Sempre secondo quanto riportato dal movimento, “gli autobus devono uscire dall’ingresso e spesso procedere contromano, con seri rischi per la viabilità“. RETE riferisce inoltre che gli autobus a due piani entrerebbero in contatto con i cavi del treno e che sarebbe necessario interrompere l’alimentazione per consentirne il passaggio. Si tratta di circostanze sulle quali il movimento chiede ora risposte al Governo.

L’interrogazione punta soprattutto sull’aspetto economico. “Quanto abbiamo pagato i 140 metri appena inaugurati? Quanto costeranno la gestione e la manutenzione? Esiste un piano che ne valuti il ritorno economico? Quante persone serviranno per far funzionare il Trenino? Quanti visitatori dovrebbe portare verso il Centro Storico?“, sono alcune delle domande rivolte al Congresso.

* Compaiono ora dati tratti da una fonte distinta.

Lemma pass_left p1 p2 x post :
  fold_left (compare_swap (length p1 + length p2)) (seq (length p1) (length p2)) (p1 ++ p2 ++ x :: post)
  = p1 ++ (run_max p2 x).1 ++ (run_max p2 x).2 :: post.
Proof.
  revert p1 x. induction p2 as [|a p2 IH]; intros p1 x; [done|].
  cbn [length seq fold_left app]. rewrite compare_swap_left. cbn [run_max].
  replace (length p1 + S (length p2))%nat with (length (p1 ++ [a]) + length p2)%nat
    by (rewrite length_app; simpl; lia).
  replace (S (length p1)) with (length (p1 ++ [a])) by (rewrite length_app; simpl; lia).
  destruct (x <? a).
  - pose proof (IH (p1 ++ [x]) a) as E. rewrite !length_app, <- !app_assoc in E.
    rewrite !length_app. exact E.
  - pose proof (IH (p1 ++ [a]) x) as E. rewrite <- !app_assoc in E. exact E.
Qed.

Lemma pass_right pre x q1 q2 :
  fold_left (compare_swap (length pre)) (seq (length pre + S (length q1)) (length q2))
    (pre ++ x :: q1 ++ q2)
  = pre ++ (run_max q2 x).2 :: q1 ++ (run_max q2 x).1.
Proof.
  revert x q1. induction q2 as [|b q2 IH]; intros x q1; [done|].
  cbn [length seq fold_left app]. rewrite compare_swap_right. cbn [run_max].
  replace (S (length pre + S (length q1))) with (length pre + S (length (q1 ++ [b])))%nat
    by (rewrite length_app; simpl; lia).
  destruct (x <? b).
  - pose proof (IH b (q1 ++ [x])) as E. rewrite !length_app, <- !app_assoc in E.
    rewrite !length_app. exact E.
  - pose proof (IH x (q1 ++ [b])) as E. rewrite <- !app_assoc in E. exact E.
Qed.

(** One pass of the outer loop: the maximum so far ends in place [i]. *)
Lemma sort_pass_eq pre x post :
  let r := run_max pre x in let q := run_max post r.2 in
  sort_pass (pre ++ x :: post) (length pre) = r.1 ++ q.2 :: q.1.
Proof.
  cbv zeta. unfold sort_pass. rewrite length_app. cbn [length].
  replace (length pre + S (length post))%nat with (length pre + (1 + length post))%nat by lia.
  rewrite !seq_app, !fold_left_app.
  pose proof (pass_left [] pre x post) as E. simpl in E. rewrite E.
  set (r := run_max pre x). pose proof (length_run_max pre x) as Hl. fold r in Hl.
  assert (compare_swap (length pre) (r.1 ++ r.2 :: post) (length pre) = r.1 ++ r.2 :: post) as E2.
  { unfold compare_swap. rewrite <- Hl, list_lookup_middle by done. by rewrite Z.ltb_irrefl. }
  simpl. rewrite E2. pose proof (pass_right r.1 r.2 [] post) as E3. simpl in E3.
  rewrite Hl in E3. by replace (length pre + 1)%nat with (length pre + 1)%nat by lia.
Qed.

(** After [k > 0] passes the first [k] elements are in order and the last of
    them is a maximum of the list. *)
Lemma sort_passes l k : (0 < k <= length l)%nat → ∃ A m rest,
  fold_left sort_pass (seq 0 k) l = A ++ m :: rest ∧ length A = (k - 1)%nat ∧
  A ++ m :: rest ≡ₚ l ∧ StronglySorted Z.le (A ++ [m]) ∧ Forall (λ a, a <= m) (A ++ rest).
Proof.
  induction k as [|k IH]; [lia|]. intros Hk. rewrite seq_S, fold_left_app. cbn [fold_left].
  destruct k as [|k].
  - destruct l as [|x l]; [simpl in Hk; lia|].
    pose proof (sort_pass_eq [] x l) as E. simpl in E |- *. rewrite E.
    exists [], (run_max l x).2, (run_max l x).1.
    split_and!; [done..|apply run_max_perm|by repeat constructor|apply run_max_le].
  - destruct IH as (A & m & rest & -> & HA & HP & HS & HF); [lia|].
    apply Forall_app in HF as [HFA HFr].
    assert (length l = length A + S (length rest))%nat as Hl by (rewrite <- HP, length_app; done).
    destruct rest as [|x rest]; [simpl in Hl; lia|].
    inversion_clear HFr as [|? ? Hx Hrest].
    assert ((run_max (A ++ [m]) x).2 = m) as Em.
    { pose proof (run_max_perm (A ++ [m]) x) as Hp. destruct (run_max_le (A ++ [m]) x) as [L1 L2].
      set (r := run_max (A ++ [m]) x) in *.
      assert (m <= r.2) as Hm.
      { assert (m ∈ r.2 :: r.1) as Hin by (rewrite Hp; right; apply elem_of_app; right; left).
        apply elem_of_cons in Hin as [Ex|Hin]; [lia|]. rewrite Forall_forall in L2. by apply L2. }
      assert (r.2 ∈ x :: A ++ [m]) as Hin by (rewrite <- Hp; left).
      apply elem_of_cons in Hin as [? |[Hin|Hin%list_elem_of_singleton]%elem_of_app]; [lia| |lia].
      rewrite Forall_forall in HFA. specialize (HFA _ Hin). simpl in HFA. lia. }
    pose proof (sort_pass_eq (A ++ [m]) x rest) as E. cbv zeta in E. rewrite Em in E.
    rewrite (run_max_top rest m) in E by done. rewrite <- app_assoc in E. cbn [app] in E.
    replace (length (A ++ [m])) with (S k) in E by (rewrite length_app; simpl; lia).
    simpl in E |- *. rewrite E.
    pose proof (run_max_perm (A ++ [m]) x) as Hp. rewrite Em in Hp.
    exists (run_max (A ++ [m]) x).1, m, rest. split_and!; [done| | | |].
    + rewrite length_run_max, length_app. simpl. lia.
    + rewrite <- HP, <- Permutation_middle, app_comm_cons, Hp. cbn [app].
      rewrite Permutation_middle, <- app_assoc. done.
    + pose proof (run_max_sorted (A ++ [m]) x HS) as Hs. by rewrite Em in Hs.
    + apply Forall_app. split; [|done]. destruct (run_max_le (A ++ [m]) x) as [_ L]. by rewrite Em in L.
Qed.

Lemma sortByHash_spec l : sortByHash l ≡ₚ l ∧ StronglySorted Z.le (sortByHash l).
Proof.
  unfold sortByHash. destruct l as [|x l]; [by split; [|constructor]|].
  destruct (sort_passes (x :: l) (length (x :: l))) as (A & m & rest & -> & HA & HP & HS & _).
  { simpl. lia. }
  assert (rest = []) as ->.
  { assert (length (A ++ m :: rest) = length (x :: l)) as Hl by (by rewrite HP).
    rewrite length_app in Hl. destruct rest; [done|]. simpl in *. lia. }
  done.
Qed.

(** The nested exchange loops that sort the judgement sets and offenders
    compare every pair in an unusual order, without a lower bound for the
    inner index; they sort all the same, to the list that any sorting
    algorithm returns. *)
Theorem sortByHash_sorts set : sortByHash set = SortByHash set.
Proof.
  destruct (sortByHash_spec set) as [HP HS]. unfold SortByHash.
  apply (StronglySorted_unique Z.le); [done|apply StronglySorted_merge_sort; apply _|].
  by rewrite HP, merge_sort_Permutation.
Qed.

(** * What the checks establish *)

Lemma check_all_ok {A} (f : A → checked) l : check_all f l = Ok tt ↔ Forall (λ a, f a = Ok tt) l.
Proof.
  induction l as [|a l IH]; simpl; [done|]. rewrite Forall_cons.
  destruct (f a) as [[]|e|]; cbn [mbind res_bind]; [rewrite IH; tauto|..];
    (split; [done|by intros [? _]]).
Qed.

Lemma unit_ok {E} (r : res E unit) u : r = Ok u → r = Ok tt.
Proof. by destruct u. Qed.

(** The facts about the entry at position [k]. *)
Definition entry_ok {A} (valid : A → checked) (key : A → Hash) (entries : list A) (k : nat) (a : A) : Prop :=
  valid a = Ok tt ∧
  (∀ j b, j ≠ k → entries !! j = Some b → key b ≠ key a) ∧
  (∀ k' b, k = S k' → entries !! k' = Some b → key b <= key a).

Lemma check_entries_at {A} (valid : A → checked) key dup ord entries l i :
  check_entries valid key dup ord entries i l = Ok tt → drop i entries = l →
  ∀ k a, (i <= k)%nat → entries !! k = Some a → entry_ok valid key entries k a.
Proof.
  revert i. induction l as [|x l IH]; intros i HC Hd k a Hk Ha.
  { apply lookup_lt_Some in Ha. apply (f_equal length) in Hd. rewrite length_drop in Hd. simpl in Hd. lia. }
  assert (entries !! i = Some x) as Hx.
  { rewrite <- (Nat.add_0_r i), <- lookup_drop, Hd. done. }
  simpl in HC. destruct (valid x) as [[]|e|] eqn:EV; [|done..]. cbn [mbind res_bind] in HC.
  destruct (existsb _ _) eqn:ED; [done|].
  destruct (match i with O => false | S _ => _ end) eqn:EO; [done|].
  destruct (decide (k = i)) as [-> |Hne].
  - rewrite Hx in Ha. injection Ha as <-. split_and!; [done| |].
    + intros j b Hj Hb Ek. assert (existsb (λ p, negb (Nat.eqb p.1 i) && (key p.2 =? key x))
        (imap pair entries) = true); [|congruence].
      apply existsb_exists. exists (j, b). split.
      * apply list_elem_of_In, elem_of_lookup_imap. by exists j, b.
      * simpl. apply andb_true_intro. split; [apply negb_true_iff; by apply Nat.eqb_neq|lia].
    + intros k' b -> Hb. rewrite Hb in EO. lia.
  - apply (IH (S i)); [done| |lia|done].
    rewrite <- (drop_drop entries i 1), Hd || rewrite <- Nat.add_1_r, <- drop_drop, Hd. done.
Qed.

(** Accepted entries are valid and strictly sorted by key. *)
Lemma check_entries_ok {A} (valid : A → checked) key dup ord entries :
  check_entries valid key dup ord entries 0 entries = Ok tt →
  Forall (λ a, valid a = Ok tt) entries ∧ StronglySorted Z.lt (map key entries).
Proof.
  intros HC. pose proof (check_entries_at _ _ _ _ _ _ _ HC (drop_0 _)) as HE. split.
  - apply Forall_lookup. intros k a Ha. by apply (HE k a (Nat.le_0_l _) Ha).
  - apply Sorted_StronglySorted; [intros x y z; lia|].
    assert (∀ n, Sorted Z.lt (map key (drop n entries))) as HS; [|by apply (HS 0%nat)].
    clear HC. intros n. remember (length entries - n)%nat as m eqn:Hm. revert n Hm.
    induction m as [|m IH]; intros n Hm; [rewrite drop_ge by lia; constructor|].
    destruct (lookup_lt_is_Some_2 entries n) as [a Ha]; [lia|].
    rewrite (drop_S _ a) by done. simpl. constructor; [apply IH; lia|].
    destruct (drop (S n) entries) as [|b l] eqn:Eb; simpl; constructor.
    assert (entries !! S n = Some b) as Hb by (rewrite <- (Nat.add_0_r (S n)), <- lookup_drop, Eb; done).
    destruct (HE (S n) b (Nat.le_0_l _) Hb) as (_ & H1 & H2).
    specialize (H1 n a ltac:(lia) Ha). specialize (H2 n a eq_refl Ha). lia.
Qed.

Lemma StronglySorted_lt_NoDup (l : list Z) : StronglySorted Z.lt l → NoDup l.
Proof.
  induction 1 as [|a l HS IH HF]; constructor; [|done].
  intros Hin. rewrite Forall_forall in HF. specialize (HF _ Hin). lia.
Qed.

(** Sorting a duplicate-free list gives a strictly sorted one. *)
Lemma sortByHash_strict l : NoDup l → StronglySorted Z.lt (sortByHash l).
Proof.
  destruct (sortByHash_spec l) as [HP HS]. intros HN. rewrite <- HP in HN. clear HP.
  revert HS HN. generalize (sortByHash l). intros l0 HS. induction HS as [|a l' HS IH HF]; [constructor|]. intros [Ha HN]%NoDup_cons.
  constructor; [by apply IH|]. rewrite Forall_forall in HF |- *. intros x Hx.
  specialize (HF _ Hx). assert (a ≠ x) by (by intros ->). lia.
Qed.

Lemma existsb_eqb h (l : list Z) : existsb (Z.eqb h) l = true ↔ h ∈ l.
Proof.
  rewrite existsb_exists. setoid_rewrite <- list_elem_of_In. split.
  - intros (x & Hx & E). by apply Z.eqb_eq in E as ->.
  - intros Hh. exists h. split; [done|apply Z.eqb_refl].
Qed.

(** * The judgement sets *)

(** The three sets are strictly sorted and no report is in two of them. *)
Record wf_disputes (d : DisputeState) : Prop := {
  wd_good : StronglySorted Z.lt (GoodSet d);
  wd_bad : StronglySorted Z.lt (BadSet d);
  wd_wonky : StronglySorted Z.lt (WonkySet d);
  wd_disjoint : NoDup (GoodSet d ++ BadSet d ++ WonkySet d)
}.

Definition judged (d : DisputeState) : list Hash := GoodSet d ++ BadSet d ++ WonkySet d.

(** Reports judged with [n] positive votes. *)
Definition with_votes (n : Z) (results : list VerdictResult) : list Hash :=
  map WorkReportHash (List.filter (λ v, PositveCount v =? n) results).

Lemma fold_sort_result results d :
  fold_left sort_result results d = mkDisputes (GoodSet d ++ with_votes 5 results)
    (BadSet d ++ with_votes 0 results) (WonkySet d ++ with_votes 2 results) (Offenders d).
Proof.
  unfold with_votes. revert d. induction results as [|v results IH]; intros d; simpl.
  - rewrite !app_nil_r. by destruct d.
  - rewrite IH. unfold sort_result. change (TotalValidators / 3) with 2.
    change (TotalValidators * 2 / 3 + 1) with 5.
    destruct (Z.eqb_spec (PositveCount v) 0) as [-> |]; simpl; [by rewrite <- app_assoc|].
    destruct (Z.eqb_spec (PositveCount v) 2) as [-> |]; simpl; [by rewrite <- app_assoc|].
    destruct (Z.eqb_spec (PositveCount v) 5) as [E|]; simpl; [by rewrite <- app_assoc|done].
Qed.

(** Each report is counted once. *)
Lemma with_votes_split results :
  ∃ others, with_votes 5 results ++ with_votes 0 results ++ with_votes 2 results ++ others
            ≡ₚ map WorkReportHash results.
Proof.
  unfold with_votes. induction results as [|v results [o IH]]; [by exists []|]. simpl.
  destruct (decide (PositveCount v = 5 ∨ PositveCount v = 0 ∨ PositveCount v = 2)) as [[E|[E|E]]|N].
  1-3: exists o; rewrite E; simpl; rewrite <- IH; try done.
  - by rewrite <- Permutation_middle.
  - rewrite !app_assoc, <- Permutation_middle. by rewrite <- !app_assoc.
  - exists (WorkReportHash v :: o).
    replace (PositveCount v =? 5) with false by lia. replace (PositveCount v =? 0) with false by lia.
    replace (PositveCount v =? 2) with false by lia.
    rewrite !app_assoc, <- Permutation_middle, <- IH. by rewrite <- !app_assoc.
Qed.

Lemma NoDup_sorted_sets (g g' b b' w w' : list Hash) :
  NoDup ((g ++ b ++ w) ++ g' ++ b' ++ w') →
  NoDup (sortByHash (g ++ g') ++ sortByHash (b ++ b') ++ sortByHash (w ++ w')).
Proof.
  intros HN. rewrite !(proj1 (sortByHash_spec _)). 
  enough ((g ++ g') ++ (b ++ b') ++ w ++ w' ≡ₚ (g ++ b ++ w) ++ g' ++ b' ++ w') as -> by done.
  rewrite <- !app_assoc. f_equiv. rewrite (Permutation_app_swap_app g'). f_equiv.
  rewrite (app_assoc g' b'), (Permutation_app_swap_app (g' ++ b')). by rewrite <- app_assoc.
Qed.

RETE chiede inoltre di conoscere il costo dell’eventuale prolungamento fino a Borgo Maggiore, le risorse con cui dovrebbe essere finanziato e le modalità con cui la nuova tratta verrebbe integrata nel sistema di trasporto pubblico. Nel mirino anche le future spese per personale e manutenzione e i benefici attesi per il Paese.

Il movimento accompagna le richieste con una critica alle priorità di spesa pubblica. “Si lasciano i bambini dei centri estivi a boccheggiare senza aria condizionata, mentre il cantiere del reparto di oncologia è fermo da tre anni e non ancora ultimato perché, viene detto, mancano i soldi“, afferma RETE.

Particolarmente duro il passaggio conclusivo della nota: “Eppure, magicamente, le risorse si trovano per un’opera, futile se non addirittura inutile, che sembra servire come un costoso giocattolino per soddisfare l’ego di bambini viziati“.

Da qui la richiesta rivolta all’Esecutivo: “Di dichiarazioni trionfalistiche ne abbiamo già sentite parecchie. Ora vorremmo conoscere qualcosa di meno spettacolare e decisamente più concreto: i conti“.